Even the most optimistic property market observer would not have anticipated the collective sale frenzy that shook up the sector this year.
Home owners in many estates were gripped by FOMO – fear of missing out, to those unfamiliar with social media-speak.
The record-setting sums being paid by land-hungry developers at state tenders and collective sales have galvanised owners across the island keen to hit the jackpot.
While this may not be that unusual, the surprise has been the speed at which sellers have been able to push their sites to market.
Getting the required 80 per cent approval from owners in an estate is usually a tortured, arm-twisting affair, but not so this year.
“There is a greater sense of urgency and a more collaborative spirit among owners,” Colliers International managing director Tang Wei Leng noted.
The 80 per cent mark was being achieved in less than three months or, in some cases, within weeks.
It took Normanton Park, a 488-unit project near Kent Ridge Park, a mere 11 days to reach the 80 per cent consensus and a further two weeks to launch the tender.
Florence Regency, a 336-unit development in Hougang, closed a collective sale with Chinese developer Logan Property after attaining 80 per cent approval in less than three weeks.
The breakneck pace has slowed somewhat of late as “higher concluded land prices start to raise sellers’ expectations”, Ms Tang said.
Unrealistic expectations coupled with higher development charges, an increase in state land supply or an economic downturn could all dampen collective sale fever, she warned.
But most analysts believe the wave, which began gradually last year and roared to life in the middle of this year, still has some way to go.

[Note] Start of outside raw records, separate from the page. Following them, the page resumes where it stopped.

(** * DreamCraft photo editor: edit history, gateway and batch orchestration

    A shallow embedding of [src/App.tsx], [src/services/geminiService.ts]
    and [components/FramePanel.tsx], with the properties of the edit
    history, the response classification, the batch workflow, the archive
    naming and the pin toggle stated and proved over it. *)

From Stdlib Require Import String Ascii DecimalString DecimalPos DecimalN.
From Stdlib Require Import List ZArith NArith Bool Lia.
Import ListNotations.

Set Implicit Arguments.

(* ===================================================================== *)
(** * JavaScript values used by the program                                *)
(* ===================================================================== *)

Module JS.

(** A JavaScript string is a sequence of UTF-16 code units. *)
Definition code_unit := N.
Definition jsstring := list code_unit.

(** String literals of the source, written in ASCII. *)
Definition lit (s : string) : jsstring :=
  map N_of_ascii (list_ascii_of_string s).

Definition quote : jsstring := [34%N].

Definition jsstring_eqb (a b : jsstring) : bool :=
  if list_eq_dec N.eq_dec a b then true else false.

(** [Boolean(s)] for a string: only the empty string is falsy. *)
Definition truthy (s : jsstring) : bool :=
  match s with [] => false | _ :: _ => true end.

(** [Boolean(o)] for [string | undefined]. *)
Definition truthy_opt (o : option jsstring) : bool :=
  match o with Some s => truthy s | None => false end.

(** [${o}] in a template literal, for [string | undefined]. *)
Definition template_opt (o : option jsstring) : jsstring :=
  match o with Some s => s | None => lit "undefined" end.

(** ** White space and line terminators (ECMA-262, 12.2 and 12.3) *)

Definition isLineTerminator (c : code_unit) : bool :=
  (N.eqb c 10 || N.eqb c 13 || N.eqb c 8232 || N.eqb c 8233)%bool.

Definition isWhiteSpace (c : code_unit) : bool :=
  (N.eqb c 9 || N.eqb c 11 || N.eqb c 12 || N.eqb c 32 || N.eqb c 160
   || N.eqb c 5760 || (N.leb 8192 c && N.leb c 8202) || N.eqb c 8239
   || N.eqb c 8287 || N.eqb c 12288 || N.eqb c 65279)%bool.

Fixpoint dropWhile {A} (p : A -> bool) (l : list A) : list A :=
  match l with
  | [] => []
  | x :: r => if p x then dropWhile p r else l
  end.

Definition trimStart (s : jsstring) : jsstring :=
  dropWhile (fun c => isWhiteSpace c || isLineTerminator c)%bool s.

Definition trimEnd (s : jsstring) : jsstring :=
  rev (trimStart (rev s)).

(** [String.prototype.trim] *)
Definition trim (s : jsstring) : jsstring := trimEnd (trimStart s).

(** ** [String.prototype.split] on a one-unit separator *)

Fixpoint split_on (sep : code_unit) (s : jsstring) : list jsstring :=
  match s with
  | [] => [[]]
  | c :: r =>
      if N.eqb c sep then [] :: split_on sep r
      else match split_on sep r with
           | [] => [[c]]
           | seg :: segs => (c :: seg) :: segs
           end
  end.

Definition comma : code_unit := 44%N.
Definition colon : code_unit := 58%N.
Definition semicolon : code_unit := 59%N.

(** ** The regular expression [/:(.*?);/]

    [lazy_to_semicolon s] matches [(.*?);] anchored at the start of [s] and
    returns the capture: the lazy star stops at the first [;], and [.] does
    not match a line terminator. *)
Fixpoint lazy_to_semicolon (s : jsstring) : option jsstring :=
  match s with
  | [] => None
  | c :: r =>
      if N.eqb c semicolon then Some []
      else if isLineTerminator c then None
      else option_map (cons c) (lazy_to_semicolon r)
  end.

(** [s.match(/:(.*?);/)]: the capture group of the leftmost match, or
    [None] for [null]. *)
Fixpoint match_mime (s : jsstring) : option jsstring :=
  match s with
  | [] => None
  | c :: r =>
      if N.eqb c colon then
        match lazy_to_semicolon r with
        | Some g => Some g
        | None => match_mime r
        end
      else match_mime r
  end.

(** ** The regular expression [/[^a-z0-9_.\-]/gi]

    Without the [u] flag the [i] flag folds only ASCII letters onto the
    range, so the class keeps exactly [A-Za-z0-9_.-]. *)
Definition isArchiveSafe (c : code_unit) : bool :=
  ((N.leb 97 c && N.leb c 122) || (N.leb 65 c && N.leb c 90)
   || (N.leb 48 c && N.leb c 57)
   || N.eqb c 95 || N.eqb c 46 || N.eqb c 45)%bool.

Definition underscore : code_unit := 95%N.

(** [name.replace(/[^a-z0-9_.\-]/gi, '_')] *)
Definition sanitize (name : jsstring) : jsstring :=
  map (fun c => if isArchiveSafe c then c else underscore) name.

This year, some 28 collective sales, and counting, have been awarded – a sharp contrast to just three such deals last year. Analysts believe more deals will close next year as an estimated 80 to 90 projects are at various stages of the collective sale process.
“As long as new launches continue to sell well and government land supply isn’t rapidly ramped up, developers will continue to buy land from the en bloc market,” said Mr Wong Xian Yang, OrangeTee’s head of research and consultancy.
But the frenzy has prompted government warnings.
The Monetary Authority of Singapore said last month that a looming surge in private housing stock and higher land prices may not be met by increased demand.
But that appeared to fall on deaf ears: Two sites in Bukit Timah were sold on Dec 1 at record high prices to Allgreen Properties.